Exercise inputs below:

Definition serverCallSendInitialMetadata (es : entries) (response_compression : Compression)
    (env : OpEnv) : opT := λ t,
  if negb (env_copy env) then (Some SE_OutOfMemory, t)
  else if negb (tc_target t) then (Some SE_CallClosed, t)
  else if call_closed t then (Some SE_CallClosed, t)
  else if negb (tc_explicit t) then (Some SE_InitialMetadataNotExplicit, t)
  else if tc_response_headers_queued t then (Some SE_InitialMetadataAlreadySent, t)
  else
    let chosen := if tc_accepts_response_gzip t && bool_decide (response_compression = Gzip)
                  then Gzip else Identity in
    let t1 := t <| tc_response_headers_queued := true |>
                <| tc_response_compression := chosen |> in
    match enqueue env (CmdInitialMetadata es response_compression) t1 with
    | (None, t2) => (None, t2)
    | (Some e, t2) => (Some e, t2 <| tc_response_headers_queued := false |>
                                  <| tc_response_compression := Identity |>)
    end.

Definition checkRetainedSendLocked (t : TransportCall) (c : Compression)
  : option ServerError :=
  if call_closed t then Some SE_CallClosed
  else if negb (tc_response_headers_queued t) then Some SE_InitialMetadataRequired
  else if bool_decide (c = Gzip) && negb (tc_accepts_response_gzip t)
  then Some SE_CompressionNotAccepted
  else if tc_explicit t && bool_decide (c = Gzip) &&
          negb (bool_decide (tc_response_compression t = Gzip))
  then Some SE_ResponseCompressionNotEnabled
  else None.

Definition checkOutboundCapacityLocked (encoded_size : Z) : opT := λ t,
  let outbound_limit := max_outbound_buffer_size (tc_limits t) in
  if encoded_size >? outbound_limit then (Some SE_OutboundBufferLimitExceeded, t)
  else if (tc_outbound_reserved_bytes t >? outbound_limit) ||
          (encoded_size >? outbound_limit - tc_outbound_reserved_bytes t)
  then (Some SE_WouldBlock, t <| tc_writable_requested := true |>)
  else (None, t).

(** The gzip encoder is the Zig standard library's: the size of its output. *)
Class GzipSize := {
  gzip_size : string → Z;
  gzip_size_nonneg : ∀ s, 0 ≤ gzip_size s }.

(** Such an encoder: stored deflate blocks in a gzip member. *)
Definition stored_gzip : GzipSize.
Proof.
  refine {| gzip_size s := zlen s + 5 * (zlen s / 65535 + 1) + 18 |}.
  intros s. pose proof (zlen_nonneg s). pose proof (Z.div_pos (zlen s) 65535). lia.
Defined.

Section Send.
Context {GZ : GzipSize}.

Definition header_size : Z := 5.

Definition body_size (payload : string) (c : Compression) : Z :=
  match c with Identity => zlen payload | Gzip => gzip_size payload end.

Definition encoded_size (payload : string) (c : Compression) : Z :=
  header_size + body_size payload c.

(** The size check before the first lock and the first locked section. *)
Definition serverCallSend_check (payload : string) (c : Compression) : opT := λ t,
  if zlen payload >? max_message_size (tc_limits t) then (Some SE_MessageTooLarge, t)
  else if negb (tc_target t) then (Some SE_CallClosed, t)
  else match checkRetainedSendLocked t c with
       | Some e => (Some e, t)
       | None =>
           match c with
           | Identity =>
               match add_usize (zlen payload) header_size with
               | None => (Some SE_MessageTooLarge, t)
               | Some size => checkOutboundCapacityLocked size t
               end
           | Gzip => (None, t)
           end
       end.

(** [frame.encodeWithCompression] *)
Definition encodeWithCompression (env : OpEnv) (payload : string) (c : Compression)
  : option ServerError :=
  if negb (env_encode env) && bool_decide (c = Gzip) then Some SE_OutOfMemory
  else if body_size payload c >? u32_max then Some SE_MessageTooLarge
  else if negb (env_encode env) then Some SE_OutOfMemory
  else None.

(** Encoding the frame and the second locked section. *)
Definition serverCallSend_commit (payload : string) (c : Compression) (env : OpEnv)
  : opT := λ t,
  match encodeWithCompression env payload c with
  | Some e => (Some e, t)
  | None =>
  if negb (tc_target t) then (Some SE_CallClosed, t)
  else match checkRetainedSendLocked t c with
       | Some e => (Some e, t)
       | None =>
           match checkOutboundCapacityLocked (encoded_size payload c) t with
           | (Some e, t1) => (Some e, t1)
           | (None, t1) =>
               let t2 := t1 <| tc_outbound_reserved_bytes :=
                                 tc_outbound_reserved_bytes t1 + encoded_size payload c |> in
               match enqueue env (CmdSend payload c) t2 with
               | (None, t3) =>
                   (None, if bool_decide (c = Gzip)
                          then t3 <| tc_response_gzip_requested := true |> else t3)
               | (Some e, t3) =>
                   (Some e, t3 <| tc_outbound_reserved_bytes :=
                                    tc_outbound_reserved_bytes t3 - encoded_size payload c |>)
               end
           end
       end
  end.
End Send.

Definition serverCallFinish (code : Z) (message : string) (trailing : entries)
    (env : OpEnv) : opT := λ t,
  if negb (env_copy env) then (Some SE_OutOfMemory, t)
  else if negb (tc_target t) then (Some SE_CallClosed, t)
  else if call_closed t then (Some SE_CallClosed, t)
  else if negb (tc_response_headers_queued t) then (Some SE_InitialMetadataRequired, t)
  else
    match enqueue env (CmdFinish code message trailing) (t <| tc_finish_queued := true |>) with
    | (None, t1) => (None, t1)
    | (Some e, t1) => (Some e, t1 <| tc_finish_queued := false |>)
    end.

End of Exercise inputs.

The expected answer is a copy of every line in the entries that holds the word "Identity".

                  then Gzip else Identity in
                                  <| tc_response_compression := Identity |>)
  match c with Identity => zlen payload | Gzip => gzip_size payload end.
           | Identity =>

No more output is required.